A Empresa Mineira de Comunicação é uma empresa pública de comunicação regida por lei que regulamenta as estatais ou empresas de economia mista, e entre as várias atribuições constam requisitos de transparência nos atos relacionados “à políticas e práticas de governança corporativa”.

Criado pelo decreto 47750, em 2019, o Conselho Administrativo da EMC, que se reuniu pela primeira vez em março de 2020, é composto por cinco membros, sendo um representante indicado pelo cotista minoritário (Fundação João Pinheiro), um eleito pelos empregados da EMC, e três indicados pelo governo de Minas. Uma das tarefas do Consad é a aprovação da estrutura orgânica da EMC.

Cota de Cargos

Além dos novos diretores não terem sido validados pelo Conselho, que no organograma da EMC está um degrau acima da diretoria executiva, a dança das cadeiras incomodou também trabalhadores de carreira da Rádio Inconfidência e TV Minas, que se sentiram preteridos do processo.

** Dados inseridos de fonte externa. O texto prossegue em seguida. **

Lemma lay_out_serialization_order (parameters : dict F) :
  all_before (sorted (@zorder F) (graphic_after (lay_out parameters) []))
    is_body is_trace.
Proof.
  destruct (lay_out_stacking parameters []) as [new [E Hok]].
  rewrite E. cbn [app]. now apply sorted_bodies_first.
Qed.

End Layout.

(* ================================================================== *)
(** * Further properties *)

(** ** The shape evaluator, sample by sample *)

Section EvaluatorPointwise.
Context {F : Type} `{FloatOps F}.
Local Open Scope py_scope.

Lemma where_map (A B : Type) (c : A -> bool) (f g : A -> B) (x : list A) :
  where_ (map c x) (map f x) (map g x) = map (fun a => if c a then f a else g a) x.
Proof.
  induction x as [|a x IH]; cbn; [reflexivity|]. now rewrite IH.
Qed.

(** The evaluator computes the two anchors once and then maps one
    function over the samples. *)
Lemma evaluate_polynomial_pointwise x coefficients lower_breakpoint upper_breakpoint :
  evaluate_polynomial x coefficients lower_breakpoint upper_breakpoint
  = rbind (tangent_at coefficients lower_breakpoint) (fun lower =>
    rbind (tangent_at coefficients upper_breakpoint) (fun upper =>
    Ok (map (shape_at coefficients lower_breakpoint upper_breakpoint lower upper) x))).
Proof.
  unfold evaluate_polynomial.
  destruct (tangent_at coefficients lower_breakpoint) as [[y0l ml]|e]; [|reflexivity].
  cbn [rbind].
  destruct (tangent_at coefficients upper_breakpoint) as [[y0u mu]|e]; [|reflexivity].
  cbn [rbind]. f_equal.
  rewrite (where_map (fun xi => xi <? upper_breakpoint)).
  rewrite (where_map (fun xi => xi <? lower_breakpoint)).
  reflexivity.
Qed.

Lemma tangent_at_nil breakpoint : tangent_at [] breakpoint = Ok (of_Q 0, of_Q 0).
Proof. reflexivity. Qed.

(** The anchor computation raises ZeroDivisionError only at a zero
    breakpoint, and then there is a coefficient; its other exception is
    OverflowError. *)
Lemma tangent_at_raises coefficients breakpoint e :
  tangent_at coefficients breakpoint = Raise e ->
  (e = ZeroDivisionError /\ coefficients <> [] /\ (breakpoint ==? of_Q 0) = true)
  \/ e = OverflowError.
Proof.
  intros E. destruct coefficients as [|c rest]; [discriminate|].
  apply rfold_tangent_raises in E. destruct E as [[-> Ez]|E]; [left|now right].
  repeat split; [discriminate|exact Ez].
Qed.

Lemma evaluate_polynomial_raises x coefficients lower_breakpoint upper_breakpoint e :
  evaluate_polynomial x coefficients lower_breakpoint upper_breakpoint = Raise e ->
  e = ZeroDivisionError \/ e = OverflowError.
Proof.
  rewrite evaluate_polynomial_pointwise. intros E.
  destruct (tangent_at coefficients lower_breakpoint) as [lower|e1] eqn:El.
  - destruct (tangent_at coefficients upper_breakpoint) as [upper|e2] eqn:Eu;
      [discriminate|].
    cbn [rbind] in E. injection E as <-.
    apply tangent_at_raises in Eu. destruct Eu as [(-> & _)|Eu]; [now left|now right].
  - cbn [rbind] in E. injection E as <-.
    apply tangent_at_raises in El. destruct El as [(-> & _)|El]; [now left|now right].
Qed.

(** X1. When the evaluator returns, it returns one value per sample. *)
Theorem evaluate_polynomial_length x coefficients lower_breakpoint upper_breakpoint y :
  evaluate_polynomial x coefficients lower_breakpoint upper_breakpoint = Ok y ->
  List.length y = List.length x.
Proof.
  rewrite evaluate_polynomial_pointwise. intros E.
  destruct (tangent_at coefficients lower_breakpoint) as [lower|]; [|discriminate].
  destruct (tangent_at coefficients upper_breakpoint) as [upper|]; [|discriminate].
  injection E as <-. apply length_map.
Qed.

(** X2. The exceptions of the evaluator, called as the renderer calls
    it, with Python floats for the breakpoints.  It raises nothing but
    ZeroDivisionError and OverflowError, and ZeroDivisionError only when
    there is a coefficient and one of the breakpoints is zero.  With a
    coefficient and a zero lower breakpoint it raises ZeroDivisionError;
    with a coefficient and a zero upper breakpoint it does not return.
    Whether it raises, and what, does not depend on the samples. *)
Theorem evaluate_polynomial_exceptions x coefficients lower_breakpoint upper_breakpoint :
  (forall e,
     evaluate_polynomial x coefficients lower_breakpoint upper_breakpoint = Raise e ->
     (e = ZeroDivisionError /\ coefficients <> [] /\
      ((lower_breakpoint ==? of_Q 0) = true \/ (upper_breakpoint ==? of_Q 0) = true))
     \/ e = OverflowError) /\
  (coefficients <> [] -> (lower_breakpoint ==? of_Q 0) = true ->
   evaluate_polynomial x coefficients lower_breakpoint upper_breakpoint
   = Raise ZeroDivisionError) /\
  (coefficients <> [] -> (upper_breakpoint ==? of_Q 0) = true ->
   exists e,
     evaluate_polynomial x coefficients lower_breakpoint upper_breakpoint = Raise e) /\
  (forall x' e,
     evaluate_polynomial x coefficients lower_breakpoint upper_breakpoint = Raise e <->
     evaluate_polynomial x' coefficients lower_breakpoint upper_breakpoint = Raise e).
Proof.
  rewrite evaluate_polynomial_pointwise. repeat split.
  - intros e E.
    destruct (tangent_at coefficients lower_breakpoint) as [lower|e1] eqn:El.
    + destruct (tangent_at coefficients upper_breakpoint) as [upper|e2] eqn:Eu;
        [discriminate|].
      cbn [rbind] in E. injection E as <-.
      apply tangent_at_raises in Eu. destruct Eu as [(-> & Hne & Ez)|Eu]; [left|now right].
      repeat split; [exact Hne|now right].
    + cbn [rbind] in E. injection E as <-.
      apply tangent_at_raises in El. destruct El as [(-> & Hne & Ez)|El]; [left|now right].
      repeat split; [exact Hne|now left].
  - intros Hne Ez. destruct coefficients as [|c rest]; [contradiction|].
    now rewrite tangent_at_zero_breakpoint.
  - intros Hne Ez. destruct coefficients as [|c rest]; [contradiction|].
    destruct (tangent_at (c :: rest) lower_breakpoint) as [lower|e1].
    + cbn [rbind]. rewrite tangent_at_zero_breakpoint by exact Ez. now eexists.
    + now exists e1.
  - rewrite evaluate_polynomial_pointwise.
    destruct (tangent_at coefficients lower_breakpoint) as [lower|e1]; [|trivial].
    destruct (tangent_at coefficients upper_breakpoint) as [upper|e2]; [|trivial].
    discriminate.
  - rewrite evaluate_polynomial_pointwise.
    destruct (tangent_at coefficients lower_breakpoint) as [lower|e1]; [|trivial].
    destruct (tangent_at coefficients upper_breakpoint) as [upper|e2]; [|trivial].
    discriminate.
Qed.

Embora o Conselho Administrativo tenha aprovado percentual de 30 por cento para preenchimento de vagas de gerente e supervisores para efetivos, não houve nenhum processo seletivo aberto internamente, dando oportunidade aos servidores da instituição de pleitear as vagas, ainda que vários tivessem currículo para ocupá-las. Nenhum servidor da Rádio e nem da TV Minas foi envolvido nesse processo, e os 30% das vagas destinadas a eles são preenchidos por indicação política.

Procurados, o governo de Minas, o comando da EMC e o presidente do Consad não quiseram se manifestar sobre o motivo dos nomes não terem sido submetidos ao crivo do Consad como prevê o estatuto. O comando da empresa também não se pronunciou sobre as cotas para empregados aprovadas pelo Consad.